Final Project

Introduction

Data collected by National Centers for Environmental Information - National Oceanic and Atmospheric Administration
Shows temperature readings from different stations around Boston from 1950-2016. Each station also has a listing of elevation, latitude, and longitude to further specify location.
Recordings from each station include MMXT (MEAN MONTHLY EXTREME TEMP), MMNT (MEAN MONTHLY MIN TEMP), AND MNTM (MEAN MONTHLY TEMP). These readings show average temp for the month, as well as average min and max temps for each month, to see if greater fluctuation exists in one or the other, instead of just mean. With min and max temps we can also observe if there has been a change in extremes over time.

Questions

Is there a significant and noticeable change in average annual temperature over time?
Can it be approximated when the greatest changes occured?

Hypotheses

There will be an observable change in average temperature over time
Difference between MMXT and MMNT (average fluctuation) will increase over time

Null Hypotheses

There will not be an observable change in average temmperature over time
Difference between MMXT and MMNT (average fluctuation) will not increase over time

Methods

To begin my workflow, after receiving my data in .csv form from the NOAA, I first needed to load it in, which I can’t do until I set my working directory to where my files are saved. I next read in the data while removing missing values listed as “9999” in the raw .csv data. Because there was so much data, it was sent in three files which needed to be loaded individually.
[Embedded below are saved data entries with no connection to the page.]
(* ===== verification/LayerShell.v ===== *)
(** The capture backend of Wayland compositors with layer-shell
    (input-capture/src/layer_shell.rs): windows of one pixel along the edges of
    the outputs, grabbed when the pointer enters one of them.

    The objects of the protocol are numbers; what the backend asks of the
    compositor is a log.  The events of the compositor are dispatched one after
    the other, a request of the capture task comes between two of them.  The
    order in which a set of keys is walked is [elements]. *)

From S2P Require Import Prelude InputEvent Geometry InputCapture Doubles Monitors Backend.
Import Wl.
#[local] Open Scope Z_scope.

(** * Data *)

Record Output : Type := mkOutput {
  global_of : N;
  info : option OutputInfo;
  pending_info : OutputInfo;
  has_xdg_info : bool
}.

(** A window: its surface with its layer surface and its buffer, the key, the
    output and the size of the buffer. *)
Record Window : Type := mkWindow { surface : N; wkey : BarrierKey; on_output : N; wsize : Z * Z }.
#[export] Instance Window_eq_dec : EqDecision Window.
Proof. solve_decision. Defined.

Inductive WlRequest : Type :=
| BindOutput (name : N) | ReleaseOutput (name : N)
| CreateWindow (w : Window)
| HideCursor
| SetKeyboardInteractivity (surface : N) (exclusive : bool)
| LockPointer (surface : N) | DestroyLock
| GetRelativePointer | DestroyRelativePointer
| InhibitShortcuts (surface : N) | DestroyInhibitor
| GetPointer | ReleasePointer | GetKeyboard | ReleaseKeyboard
| Attach (surface : N).

Record State : Type := mkState {
  active_positions : gset BarrierKey;
  pointer : bool;
  keyboard : bool;
  pointer_lock : option N;
  rel_pointer : bool;
  shortcut_inhibitor : option N;
  active_windows : list Window;
  focused : option Window;
  can_inhibit : bool;
  pending_events : emitted;
  outputs : list Output;
  scroll_discrete_pending : bool;
  monitors_tx : option (list MonitorInfo);
  next_object : N;
  requests : list WlRequest
}.

Inductive WlEvent : Type :=
| SeatCapabilities (has_pointer has_keyboard : bool)
| PointerEnter (surface : N)
| PointerLeave
| PointerButton (time button state : Z)
| PointerAxis (time axis : Z) (value : double)
| PointerAxisValue120 (axis value120 : Z)
| PointerFrame
| KeyboardKey (time key state : Z)
| KeyboardModifiers (depressed latched locked group : Z)
| RelativeMotion (utime_hi utime_lo : Z) (dx dy : double)
| SurfaceConfigure (layer_surface : N)
| RegistryGlobal (name : N) (interface : string)
| RegistryGlobalRemove (name : N)
| XdgLogicalPosition (output : N) (p : Z * Z)
| XdgLogicalSize (output : N) (p : Z * Z)
| XdgName (output : N) (name : string)
| XdgDescription (output : N) (description : string)
| XdgDone (output : N)
| OutputScale (output : N) (factor : Z)
| OutputDone (output : N)
| OtherEvent.

Definition set_positions (p : gset BarrierKey) (s : State) : State :=
  mkState p (pointer s) (keyboard s) (pointer_lock s) (rel_pointer s) (shortcut_inhibitor s) (active_windows s) (focused s)
    (can_inhibit s) (pending_events s) (outputs s) (scroll_discrete_pending s) (monitors_tx s) (next_object s) (requests s).
Definition set_seat (p k : bool) (s : State) : State :=
  mkState (active_positions s) p k (pointer_lock s) (rel_pointer s) (shortcut_inhibitor s) (active_windows s) (focused s)
    (can_inhibit s) (pending_events s) (outputs s) (scroll_discrete_pending s) (monitors_tx s) (next_object s) (requests s).
Definition set_grab (l : option N) (r : bool) (i : option N) (s : State) : State :=
  mkState (active_positions s) (pointer s) (keyboard s) l r i (active_windows s) (focused s)
    (can_inhibit s) (pending_events s) (outputs s) (scroll_discrete_pending s) (monitors_tx s) (next_object s) (requests s).
Definition set_windows (w : list Window) (s : State) : State :=
  mkState (active_positions s) (pointer s) (keyboard s) (pointer_lock s) (rel_pointer s) (shortcut_inhibitor s) w (focused s)
    (can_inhibit s) (pending_events s) (outputs s) (scroll_discrete_pending s) (monitors_tx s) (next_object s) (requests s).
Definition set_focused (w : option Window) (s : State) : State :=
  mkState (active_positions s) (pointer s) (keyboard s) (pointer_lock s) (rel_pointer s) (shortcut_inhibitor s) (active_windows s) w
    (can_inhibit s) (pending_events s) (outputs s) (scroll_discrete_pending s) (monitors_tx s) (next_object s) (requests s).
Definition set_events (e : emitted) (s : State) : State :=
  mkState (active_positions s) (pointer s) (keyboard s) (pointer_lock s) (rel_pointer s) (shortcut_inhibitor s) (active_windows s) (focused s)
    (can_inhibit s) e (outputs s) (scroll_discrete_pending s) (monitors_tx s) (next_object s) (requests s).
Definition set_outputs (o : list Output) (s : State) : State :=
  mkState (active_positions s) (pointer s) (keyboard s) (pointer_lock s) (rel_pointer s) (shortcut_inhibitor s) (active_windows s) (focused s)
    (can_inhibit s) (pending_events s) o (scroll_discrete_pending s) (monitors_tx s) (next_object s) (requests s).
Definition set_discrete (b : bool) (s : State) : State :=
  mkState (active_positions s) (pointer s) (keyboard s) (pointer_lock s) (rel_pointer s) (shortcut_inhibitor s) (active_windows s) (focused s)
    (can_inhibit s) (pending_events s) (outputs s) b (monitors_tx s) (next_object s) (requests s).
Definition set_monitors (m : option (list MonitorInfo)) (s : State) : State :=
  mkState (active_positions s) (pointer s) (keyboard s) (pointer_lock s) (rel_pointer s) (shortcut_inhibitor s) (active_windows s) (focused s)
    (can_inhibit s) (pending_events s) (outputs s) (scroll_discrete_pending s) m (next_object s) (requests s).
Definition set_next (n : N) (s : State) : State :=
  mkState (active_positions s) (pointer s) (keyboard s) (pointer_lock s) (rel_pointer s) (shortcut_inhibitor s) (active_windows s) (focused s)
    (can_inhibit s) (pending_events s) (outputs s) (scroll_discrete_pending s) (monitors_tx s) n (requests s).
Definition set_requests (r : list WlRequest) (s : State) : State :=
  mkState (active_positions s) (pointer s) (keyboard s) (pointer_lock s) (rel_pointer s) (shortcut_inhibitor s) (active_windows s) (focused s)
    (can_inhibit s) (pending_events s) (outputs s) (scroll_discrete_pending s) (monitors_tx s) (next_object s) r.

Abbreviation M := (ST State Empty_set).
Definition ask (r : WlRequest) : M unit := modify_st (λ s, set_requests (requests s ++ [r]) s).
Definition push (key : BarrierKey) (e : CaptureEvent) : M unit :=
  modify_st (λ s, set_events (pending_events s ++ [(key, e)]) s).
(** [expect] and [unwrap]. *)
Definition expect {A} (o : option A) : M A := match o with Some a => mret a | None => panic end.
(** Arithmetic of 32 bits that panics when it overflows in a build that
    checks. *)
Definition checked_i32 (z : Z) : M Z := if decide (inS 32 z) then mret z else panic.
Definition checked_u32 (z : Z) : M Z := if decide (inU 32 z) then mret z else panic.

(** * Outputs and edges *)

Definition from_output (o : Output) : option LayerShellOutputInfo :=
  i ← info o; Some (mkLs i (global_of o)).
Definition enumerate_monitors (os : list Output) : list MonitorInfo :=
  build_monitor_info_list (omap from_output os).

Definition edge_of (pos : Position) (i : OutputInfo) : M Z :=
  match pos with
  | Edge.Left => mret (fst (oposition i))
  | Edge.Right => checked_i32 (fst (oposition i) + fst (osize i))
  | Edge.Top => mret (snd (oposition i))
  | Edge.Bottom => checked_i32 (snd (oposition i) + snd (osize i))
  end.
Fixpoint get_edges (os : list Output) (pos : Position) : M (list (Output * Z)) :=
  match os with
  | [] => mret []
  | o :: os =>
      match info o with
      | None => get_edges os pos
      | Some i => e ← edge_of pos i; rest ← get_edges os pos; mret ((o, e) :: rest)
      end
  end.
Definition get_output_configuration (pos : Position) : M (list Output) :=
  os ← gets outputs;
  edges ← get_edges os pos;
  opposite ← get_edges os (Edge.opposite pos);
  mret (fst <$> filter (λ e, snd e ∉ (snd <$> opposite)) edges).

(** * Windows *)

(** [Window::new]: a buffer of one pixel by the length of the edge. *)
Definition new_window (output : N) (key : BarrierKey) (size : Z * Z) : M Window :=
  let '(width, height) :=
    match key_pos key with
    | Edge.Left | Edge.Right => (1, wrapU 32 (snd size))
    | Edge.Top | Edge.Bottom => (wrapU 32 (fst size), 1)
    end in
  pixels ← checked_u32 (width * height);
  checked_u32 (pixels * 4) ≫= λ _,
  id ← gets next_object;
  let w := mkWindow id key output (width, height) in
  modify_st (set_next (id + 1)%N) ≫= λ _, ask (CreateWindow w) ≫= λ _, mret w.

Definition record_active_position (p : gset BarrierKey) (key : BarrierKey) : gset BarrierKey := {[key]} ∪ p.

Definition add_window (key : BarrierKey) (o : Output) : M unit :=
  match info o with
  | None => mret tt
  | Some i =>
      w ← new_window (global_of o) key (osize i);
      modify_st (λ s, set_windows (active_windows s ++ [w]) s)
  end.
Definition add_client (key : BarrierKey) : M unit :=
  modify_st (λ s, set_positions (record_active_position (active_positions s) key) s) ≫= λ _,
  os ← get_output_configuration (key_pos key);
  for_each (add_window key) os.

(** The loop removes the windows of the key one by one. *)
Definition delete_client (key : BarrierKey) : M unit :=
  modify_st (λ s, set_positions (active_positions s ∖ {[key]}) s) ≫= λ _,
  modify_st (λ s,
    if decide (Exists (λ w, wkey w = key) (active_windows s))
    then set_focused None (set_windows (filter (λ w, wkey w ≠ key) (active_windows s)) s) else s).

Definition update_windows : M unit :=
  modify_st (set_windows []) ≫= λ _,
  ps ← gets active_positions;
  for_each add_client (elements ps).

Definition publish_monitors : M unit :=
  modify_st (λ s, match monitors_tx s with
                  | Some _ => set_monitors (Some (enumerate_monitors (outputs s))) s
                  | None => s
                  end).

(** [iter_mut().find(|o| o.global.name == name)]: the first one is changed. *)
Fixpoint change_output (name : N) (f : Output → Output) (os : list Output) : option (list Output) :=
  match os with
  | [] => None
  | o :: os =>
      if decide (global_of o = name) then Some (f o :: os)
      else (λ os, o :: os) <$> change_output name f os
  end.
Definition find_output (name : N) (os : list Output) : option Output :=
  find (λ o, bool_decide (global_of o = name)) os.

Definition update_output_info (name : N) : M unit :=
  os ← gets outputs;
  output ← expect (find_output name os);
  if has_xdg_info output then
    os ← expect (change_output name
      (λ o, mkOutput (global_of o) (Some (pending_info o)) (pending_info o) (has_xdg_info o)) os);
    modify_st (set_outputs os) ≫= λ _, update_windows ≫= λ _, publish_monitors
  else mret tt.

Definition register_global (name : N) (interface : string) : M unit :=
  if decide (interface = "wl_output") then
    ask (BindOutput name) ≫= λ _,
    modify_st (λ s, set_outputs (outputs s ++ [mkOutput name None default_info false]) s)
  else mret tt.
Definition deregister_global (name : N) : M unit :=
  s ← get_st;
  for_each (λ o, ask (ReleaseOutput (global_of o))) (filter (λ o, global_of o = name) (outputs s)) ≫= λ _,
  modify_st (set_outputs (filter (λ o, global_of o ≠ name) (outputs s))) ≫= λ _,
  publish_monitors.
data_19902016 <- read.csv("./734706.csv",
                          na.string=c("-9999"))
data_19701989 <- read.csv("./730605.csv",
                          na.string=c("-9999"))
data_19501969 <- read.csv("./730589.csv",
                          na.string=c("-9999"))

In order to manipulate and visualize data, I will need packages including dplyr, tidyr, and ggplot2, so all of them need to be loaded

library(ggplot2)
library(tidyr)
library(dplyr)

Now begins the actual manipulation of data, with the ultimate goal of combining my three sets into one well organized data set.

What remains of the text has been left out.